Under Part 307, a county board may establish a normal lake level for an inland lake within its jurisdiction by initiating a proceeding within a circuit court to do so. After the court determines the normal level of that inland lake the county may specify a delegated authority to maintain that level. The delegated authority, defined as a county drain commissioner or any person designated by the county to fulfill the requirements of Part 307, may acquire or construct a dam for this purpose, including through the use of bonds or notes payable by special assessments.

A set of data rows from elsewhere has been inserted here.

(** [BudgetUnits] field constraints *)
Definition units_fields (u : BudgetUnits) : bool :=
  NonNegativeInt (u_elapsed_ms u) && NonNegativeInt (u_work_count u)
  && NonNegativeInt (u_llm_call_count u) && NonNegativeInt (u_retry_count u)
  && NonNegativeInt (u_cost_minor_units u) && NonEmptyStr (u_currency u).

Definition validate_budget_scope (ref : BudgetScopeRef) (meta : option RunMeta) : result unit :=
  do! require_record_ref ref
        (Some match ref with
              | BRun _ => "execution_budget_profile"
              | BStored _ => "budget_profile_binding"
              end) ;;
  raise_if match meta with
           | Some m => neqb (is_RecordMeta m) (match ref with BStored _ => true | BRun _ => false end)
           | None => false
           end
    with "Budget scope must follow run bootstrap versus workspace binding" ;;
  Ok tt.

(** [BudgetReservation.reservation_shape] *)
Definition reservation_shape (r : BudgetReservation) : result unit :=
  do! validate_budget_scope (r_budget_binding_ref r) (Some (r_meta r)) ;;
  do! require_record_ref (r_action_ref r) (Some "action_request") ;;
  do! require_record_ref (r_work_ref r) (Some "work_execution_state") ;;
  raise_if neqb (eqb (r_status r) R_RESERVED) (is_none (r_finalized_at r))
    with "Only RESERVED has finalized_at=null" ;;
  raise_if neqb (eqb (r_status r) R_COMMITTED) (is_some (r_ledger_entry_ref r))
    with "Only COMMITTED requires ledger_entry_ref" ;;
  do! require_optional (scope_ref <$> r_ledger_entry_ref r) (Some "budget_ledger_entry") ;;
  raise_if precedes (r_finalized_at r) (Some (r_reserved_at r))
    with "finalized_at precedes reserved_at" ;;
  Ok tt.

Definition reservation_refs (r : BudgetReservation) : list RecordRef :=
  [scope_ref (r_budget_binding_ref r); scope_ref (r_action_ref r); scope_ref (r_work_ref r)]
  ++ opt_ref (r_ledger_entry_ref r).

(** [BudgetReservation.model_validate] *)
Definition validate_reservation (r : BudgetReservation) : result BudgetReservation :=
  raise_if negb (eqb (revision_shape (r_meta r)) (Ok tt) && units_fields (r_requested_units r))
    with "ValidationError" ;;
  do! reference_scopes (reservation_refs r) (r_meta r) ;;
  do! reservation_shape r ;;
  Ok r.

(** [BudgetLedgerEntry.model_validate] with [ledger_shape] *)
Definition validate_ledger_entry (e : BudgetLedgerEntry) : result BudgetLedgerEntry :=
  raise_if negb (eqb (revision_shape (e_meta e)) (Ok tt) && units_fields (e_actual_units e)
                 && PositiveInt (e_sequence e))
    with "ValidationError" ;;
  do! reference_scopes
        (scope_ref (e_reservation_ref e) :: scope_ref (e_budget_binding_ref e)
         :: scope_ref (e_action_ref e) :: scope_ref (e_work_ref e)
         :: map scope_ref (e_usage_refs e)) (e_meta e) ;;
  do! validate_budget_scope (e_budget_binding_ref e) (Some (e_meta e)) ;;
  do! require_record_ref (e_reservation_ref e) (Some "budget_reservation") ;;
  do! require_record_ref (e_action_ref e) (Some "action_request") ;;
  do! require_record_ref (e_work_ref e) (Some "work_execution_state") ;;
  Ok e.

(** [BudgetRemaining.model_validate] with [remaining_scope] *)
Definition validate_remaining (m : BudgetRemaining) : result BudgetRemaining :=
  raise_if negb (NonNegativeInt (m_as_of_sequence m) && units_fields (m_available_units m)
                 && NonNegativeInt (m_active_reservation_count m))
    with "ValidationError" ;;
  do! validate_budget_scope (m_budget_binding_ref m) None ;;
  Ok m.

Fixpoint find_limit (limits : list WorkBudgetLimit)
  (scope : WorkType * OperationKind * option BudgetAgentRole) : option WorkBudgetLimit :=
  match limits with
  | [] => None
  | l :: limits => if eqb (limit_scope l) scope then Some l else find_limit limits scope
  end.

Definition select_work_limit (p : WorkBudgetProfile) (work_type : WorkType)
  (operation_kind : OperationKind) (agent_role : option BudgetAgentRole)
  : result WorkBudgetLimit :=
  raise_if neqb (wp_status p) ACTIVE with "Budget profile is not ACTIVE" ;;
  match find_limit (wp_limits p) (work_type, operation_kind, agent_role) with
  | Some l => Ok l
  | None => Err (ValueError "Unlisted operation: DENY")
  end.

Definition validate_reservation_revision (p c : BudgetReservation) : result unit :=
  do! validate_revision (MRun (r_meta p)) (MRun (r_meta c)) ;;
  raise_if neqb (r_status p) R_RESERVED || eqb (r_status c) R_RESERVED
    with "Reservation may only finalize once" ;;
  raise_if neqb (r_reservation_id p) (r_reservation_id c)
           || neqb (r_budget_binding_ref p) (r_budget_binding_ref c)
           || neqb (r_action_ref p) (r_action_ref c)
           || neqb (r_work_ref p) (r_work_ref c)
           || neqb (r_requested_units p) (r_requested_units c)
           || neqb (r_reserved_at p) (r_reserved_at c)
    with "Reservation identity, scope and requested units are immutable" ;;
  Ok tt.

Inland Lake Level Measurements


Currently, "normal level" means the level or levels of the water of an inland lake that provide the most benefit to the public; that best protect the public health, safety, and welfare; that best preserve the natural resources of the state; and that best preserve and protect the value of property around the lake. A normal level must be measured and described as an elevation based on national geodetic vertical datum. Under the bill, a normal level would mean the target level or levels of the water of an inland lake, around which actual levels may fluctuate, that provide the benefits listed above. A normal level also could be measured and described as an elevation based on geodetic vertical datums including ranges based on tolerance, operational or weather conditions, seasonality, or other similar natural and regional considerations.


In addition, the bill would specify that an inland lake would be considered maintained at its normal level during temporary water level variations resulting from weather or natural events, during authorized construction activities, or if a county or its delegated authority operated lake level infrastructure in a manner that could affect water levels but was reasonably intended to maintain a normal level. This provision would apply retroactively.


Requirements for the Issuance of Bonds and Notes


Under Part 307, all issuance of bonds or notes for inland lake projects are subject to the Revised Municipal Finance Act. This Act prescribes requirements relative to the borrowing of money and the issuance of certain debts and securities. In addition, the Act imposes certain duties, requirements, and filing fees upon political subdivisions of the State.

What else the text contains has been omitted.